Many would be familiar with Kuih Ketayap’s more common name; Kuih Dadar. This particular kuih Raya is a traditional Malay kuih that used to be enjoyed primarily during Hari Raya, but is now available throughout the year at Malay kuih stalls.

It consists of a soft pandan-flavoured crepe that encases a sweet filling of sweetened grated coconut and gula melaka. Some variations these days include adding a pinch of salt into the coconut filling to enhance the kuih Raya’s sweetness or to use a cheaper sweetener like brown sugar - but I’d say it’s best to stick to the traditional ones that use gula melaka for the best experience!

Kuih Semperit. Photo by Nadia Dizarch Zin.

14. Kuih Semperit

Many would argue that Kuih Semperit is just another name for Biskut Dahlia because of how similar they appear, but they’re both two separate kuih Raya altogether. Biskut Dahlia is essentially the Malay equivalent of butter cookies, whereas Kuih Semperit is a custard-based butter cookie.
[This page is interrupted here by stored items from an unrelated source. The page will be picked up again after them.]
(* ===== verification/SqliteDump.v ===== *)
(** * Dump of an SQLite database

    omni_sqlite/sqlite3_db_dump.c, the text form of the type [sqlite]: the SQL
    statements that create a database again.  Modelled function by function:
    the growing text buffers ([appendText]), the choice of the rowid column
    ([tableColumnList]), the quoting of names and strings, and the statements
    written for tables, their rows and the rest of the schema.

    The connection is a record [database]: what SQLite answers to the queries
    the dump makes, by their text.  [holds_database] says what such a record is
    for a database with given tables, and [Mem] is one, in memory, that reads
    the queries with the tokenizer of [SqliteReader].  The text of a double
    ([%!.20g]) and the letters of the locale above 127 are parameters. *)

From stdpp Require Import base tactics list gmap strings numbers.
From Stdlib Require Import ZArith Lia Ascii.
From S2P Require Import Prelude CText SqliteReader.
Import Reader.
(* ===== verification/Csv.v ===== *)
(** * omni_csv

    omni_csv/omni_csv.cpp with the parser and the writer of deps/csv.hpp: the
    names and the rows of a text of comma-separated values, and the aggregate
    that makes such a text.

    The format is that of [default_format]: three delimiters to choose from,
    the quote of CSVFormat, no characters to trim.  The parser follows the text
    character by character and keeps of a field its place in the data; fields
    are taken out of the data when a row is converted.  The blocks of a
    CSVFieldList are one list.  The thread that reads a chunk and the one that
    takes its rows are run one after the other. *)

From stdpp Require Import base tactics list gmap strings numbers relations.
From Stdlib Require Import ZArith Lia Ascii.
From S2P Require Import Prelude CText.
Kuih Semperit comes in two common forms; it is either piped out into a flower-shaped cookie (which is where the confusion between Biskut Dahlia and Kuih Semperit originated), or it is piped with a flat-tipped nozzle to form a long-ish strip similar to a spiky cat’s tongue cookie.

It is made from a mixture of flour, custard powder, butter, and sugar, then piped into a flower or a strip, and baked until it is just lightly golden. This gets you a buttery, melt-in-the-mouth cookie with a delicate texture and light custard flavour.
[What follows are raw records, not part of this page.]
(** * Merlin job service: a shallow embedding of [pkg/services/job/job.go]

    The development follows the Go source function by function.  Go strings
    are byte sequences and are modelled by [string] (a list of 8-bit
    [ascii]); a [uuid.UUID] is a 128-bit number; Go maps are [gmap]s; the
    mutable collaborators of the service (job repository, agent service,
    broadcast sink, SOCKS sink, file system, clock) form one explicit
    [World] record threaded through every operation.  A Go [error] result
    is the [Fail] outcome and a run-time panic (index out of range, failed
    type assertion) is the [Crash] outcome. *)

From Stdlib Require Import NArith ZArith String Ascii List Lia DecimalString.
From stdpp Require Import gmap strings list fin_maps.
Import ListNotations.

Local Open Scope string_scope.
Local Open Scope list_scope.

(** ** Byte-level helpers of the Go standard library *)

Module Bytes.

Definition of_string (s : string) : list N :=
  map N_of_ascii (list_ascii_of_string s).

Definition to_string (l : list N) : string :=
  string_of_list_ascii (map ascii_of_N l).

(** [strings.Join] *)
Fixpoint Join (elems : list string) (sep : string) : string :=
  match elems with
  | [] => ""
  | [x] => x
  | x :: rest => x ++ sep ++ Join rest sep
  end.

(** [s[:n]] for [n <= len(s)] *)
Fixpoint prefix (n : nat) (s : string) : string :=
  match n, s with
  | O, _ => ""
  | S n', String c s' => String c (prefix n' s')
  | S _, EmptyString => ""
  end.

(** [strings.ToLower], on the ASCII letters *)
Definition lower_ascii (c : ascii) : ascii :=
  let n := N_of_ascii c in
  if ((65 <=? n) && (n <=? 90))%N then ascii_of_N (n + 32) else c.

Fixpoint ToLower (s : string) : string :=
  match s with
  | EmptyString => EmptyString
  | String c s' => String (lower_ascii c) (ToLower s')
  end.

(** The white space [strings.TrimSpace] removes, restricted to one-byte
    characters: tab, line feed, vertical tab, form feed, carriage return
    and space. *)
Definition is_space (c : ascii) : bool :=
  let n := N_of_ascii c in
  (((9 <=? n) && (n <=? 13)) || (n =? 32))%N.

Fixpoint trim_left (s : string) : string :=
  match s with
  | EmptyString => EmptyString
  | String c s' => if is_space c then trim_left s' else s
  end.

Fixpoint rev_string (acc s : string) : string :=
  match s with
  | EmptyString => acc
  | String c s' => rev_string (String c acc) s'
  end.

Definition TrimSpace (s : string) : string :=
  rev_string "" (trim_left (rev_string "" (trim_left s))).

(** [%d] of a non-negative number *)
Definition decimal (n : N) : string :=
  NilZero.string_of_uint (N.to_uint n).

(** [strconv.Atoi]: an optional sign and at least one decimal digit, the
    value within the 64-bit [int] range; [None] is the conversion error. *)
Fixpoint atoi_digits (acc : Z) (s : string) : option Z :=
  match s with
  | EmptyString => Some acc
  | String c s' =>
      let n := Z.of_N (N_of_ascii c) in
      if ((48 <=? n) && (n <=? 57))%Z
      then atoi_digits (10 * acc + (n - 48))%Z s'
      else None
  end.

Definition atoi_unsigned (s : string) : option Z :=
  match s with
  | EmptyString => None
  | _ => atoi_digits 0%Z s
  end.

Definition Atoi (s : string) : option Z :=
  let r :=
    match s with
    | String "-" s' => Z.opp <$> atoi_unsigned s'
    | String "+" s' => atoi_unsigned s'
    | _ => atoi_unsigned s
    end in
  match r with
  | Some z => if ((- 2 ^ 63 <=? z) && (z <? 2 ^ 63))%Z then Some z else None
  | None => None
  end.

End Bytes.

(** ** [encoding/hex] and the [%x] verb on a string *)

Module Hex.

Definition digit (n : N) : ascii :=
  if (n <? 10)%N then ascii_of_N (48 + n) else ascii_of_N (87 + n).

Fixpoint encode (s : string) : string :=
  match s with
  | EmptyString => EmptyString
  | String c s' =>
      let n := N_of_ascii c in
      String (digit (N.shiftr n 4)) (String (digit (N.land n 15)) (encode s'))
  end.

End Hex.

(** ** [encoding/base64], the padded standard encoding *)

Module Base64.

Definition alphabet : string :=
  "ABCDEFGHIJKLMNOPQRSTUVWXYZabcdefghijklmnopqrstuvwxyz0123456789+/".

Definition enc (n : N) : ascii :=
  match String.get (N.to_nat n) alphabet with
  | Some c => c
  | None => "="%char
  end.

(** [StdEncoding.EncodeToString] *)
Fixpoint EncodeToString (s : string) : string :=
  match s with
  | EmptyString => EmptyString
  | String a EmptyString =>
      let x := N_of_ascii a in
      String (enc (N.shiftr x 2))
        (String (enc (N.shiftl (N.land x 3) 4)) "==")
  | String a (String b EmptyString) =>
      let x := N_of_ascii a in
      let y := N_of_ascii b in
      String (enc (N.shiftr x 2))
        (String (enc (N.lor (N.shiftl (N.land x 3) 4) (N.shiftr y 4)))
           (String (enc (N.shiftl (N.land y 15) 2)) "="))
  | String a (String b (String c rest)) =>
      let x := N_of_ascii a in
      let y := N_of_ascii b in
      let z := N_of_ascii c in
      String (enc (N.shiftr x 2))
        (String (enc (N.lor (N.shiftl (N.land x 3) 4) (N.shiftr y 4)))
           (String (enc (N.lor (N.shiftl (N.land y 15) 2) (N.shiftr z 6)))
              (String (enc (N.land z 63)) (EncodeToString rest))))
  end.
Cornflake cookies. Photo by Karen.

15. Cornflake Cookies

Cornflake Cookies are a homemade Hari Raya delight that has made its way into part of the mainstream kuih Raya lineup that you’ll often find in open houses. Locals highly appreciate its crunchy texture and sweet-saltiness that represents a blend of tradition and contemporary flavours.

There are two common variations of this beloved treat. One of them appears like a cluster of cornflakes bound by caramelised syrup giving it a slightly chewy crunch, whereas the other is a crumbly cookie made with crushed cornflakes which gives it a melt-in-the-mouth texture with a hint of crunch. Both are incredibly delicious so it’s definitely worth trying them both out this Raya!

Kuih Makmur

16. Biskut Makmur

One of the top timeless traditional Hari Raya cookies, Biskut Makmur is a traditional Malay cookie that is only prepared for Hari Raya. Unlike most of the kuih Raya you see here, Biskut Makmur is one of those that are only found during this festive period.
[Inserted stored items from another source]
(** X6: the view matrix of a frame has a NaN entry exactly when the camera
    is at the front position with the up vector (0,0,-1), that is, once the
    front view is selected after the top view: forward and up are then
    parallel.  The frame hands this matrix to the driver all the same. *)
Theorem X6_view_matrix_nan
    (perspective : f32.t -> f32.t -> f32.t -> f32.t -> glm.mat4)
    (radians : f32.t -> f32.t) (shaderProgram VAO : Z) (glfwGetKey : Z -> Z) (w : World) :
  reachable w ->
  exists w' view,
    frame matrix_transform.lookAt perspective radians shaderProgram VAO glfwGetKey w
    = Some (tt, w') /\
    view_matrix (globals w') = Some view /\
    GL.UniformMatrix4fv (GL.uniform_location (gl w) shaderProgram "view") view
      ∈ GL.issued (gl w') /\
    (matrix_transform.mat4_has_nan view = true <->
     currentCameraPosition (globals w') = 0 /\ cameraUp (globals w') = glm.vec3i 0 0 (-1)).
Proof.
  intros Hreach.
  destruct (reachable_view w Hreach) as (v0 & turned0 & Hoccurs0 & Hglobals).
  pose proof (selected_view_occurs glfwGetKey _ _ Hoccurs0) as Hoccurs.
  pose proof (camera_after_view glfwGetKey v0 turned0) as Hafter.
  rewrite <- Hglobals in Hafter.
  set (v := selected_view glfwGetKey v0) in *.
  set (turned := turned0 || is_pressed glfwGetKey GLFW.KEY_2) in *.
  destruct (frame_runs matrix_transform.lookAt perspective radians shaderProgram VAO
              glfwGetKey w) as (eye & Heye & Hframe).
  { rewrite Hglobals. apply view_index_range. }
  eexists _, _. split; [exact Hframe|].
  unfold camera_position in Heye.
  change (globals (issue_all ?ks (world_after glfwGetKey w)))
    with (camera_after glfwGetKey (globals w)).
  change (globals (world_after glfwGetKey w))
    with (camera_after glfwGetKey (globals w)) in Heye.
  split; [unfold view_matrix; rewrite Heye; reflexivity|].
  split.
  { unfold issue_all, set_gl, frame_calls. cbn [gl GL.issued].
    rewrite !elem_of_app. right. left. set_solver. }
  revert Heye Hoccurs. rewrite Hafter. clearbody v turned. clear.
  destruct v, turned; intros [= <-] Hoccurs.
  4: discriminate (Hoccurs eq_refl).
  all: vm_compute; split; [discriminate || (intros _; split; reflexivity) |].
  all: try (intros _; reflexivity).
  all: intros [Hindex Hup]; discriminate.
Qed.

Lemma X6_view_matrix_nan_witness :
  exists w' view,
    frame matrix_transform.lookAt (fun _ _ _ _ => glm.mat4_1) (fun r => r) 4 1 (only 1)
          (world_after (only 2) example_world)
    = Some (tt, w') /\
    view_matrix (globals w') = Some view /\
    GL.UniformMatrix4fv
      (GL.uniform_location (gl (world_after (only 2) example_world)) 4 "view") view
      ∈ GL.issued (gl w') /\
    (matrix_transform.mat4_has_nan view = true <->
     currentCameraPosition (globals w') = 0 /\ cameraUp (globals w') = glm.vec3i 0 0 (-1)).
Proof.
  apply (X6_view_matrix_nan (fun _ _ _ _ => glm.mat4_1) (fun r => r) 4 1 (only 1)
                            (world_after (only 2) example_world)).
  apply (reachable_processInput example_world (only 2)).
  - apply example_world_reachable.
  - apply exec_processInput.
Defined.

(** X7: in every other reachable state the view matrix is a proper camera
    frame: it takes the camera position to the origin and the scene center
    to the point 10 units straight ahead, (0,0,-10). *)
Theorem X7_view_matrix_centers_scene (w : World) :
  reachable w ->
  ~ (currentCameraPosition (globals w) = 0 /\ cameraUp (globals w) = glm.vec3i 0 0 (-1)) ->
  exists eye view,
    camera_position w = Some eye /\
    view_matrix (globals w) = Some view /\
    matrix_transform.mat4_has_nan view = false /\
    glm.mulv view (point eye) = glm.vec4i 0 0 0 1 /\
    glm.mulv view (point (sceneCenter (globals w))) = glm.vec4i 0 0 (-10) 1.
Proof.
  intros Hreach Hproper.
  destruct (reachable_view w Hreach) as (v & turned & Hoccurs & Hglobals).
  unfold camera_position. rewrite Hglobals in *. clear Hglobals Hreach.
  destruct v, turned.
  - exfalso. apply Hproper. by vm_compute.
  - eexists _, _. split; [reflexivity|]. split; [reflexivity|]. by vm_compute.
  - eexists _, _. split; [reflexivity|]. split; [reflexivity|]. by vm_compute.
  - by specialize (Hoccurs eq_refl).
  - eexists _, _. split; [reflexivity|]. split; [reflexivity|]. by vm_compute.
  - eexists _, _. split; [reflexivity|]. split; [reflexivity|]. by vm_compute.
Qed.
It’s a buttery, melt-in-the-mouth cookie with its primary ingredients being flour, butter or ghee, icing sugar, and a filling made up of ground peanuts or almonds. Once baked, it is rolled or coated with additional icing sugar all over, giving it the appearance of little snowballs. 

Because it’s relatively sweet thanks to the icing sugar, Biskut Makmur is best enjoyed with black coffee or unsweetened tea.

Sugee cookies with glazed cherry topping.

17. Semolina Biscuits or Sugee Cookies (Biskut Suji)

Sugee Cookies are a popular traditional Raya delight made with semolina, also known as suji. This traditional delight holds a consistent place in many open houses thanks to its rich, buttery taste and crumbly texture that many enjoy.

It’s made from a batter of semolina, clarified butter, icing sugar, and flour, which is then rolled into balls before it is baked until lightly golden. Some recipes include vanilla essence or vanilla extract for a stronger flavour profile.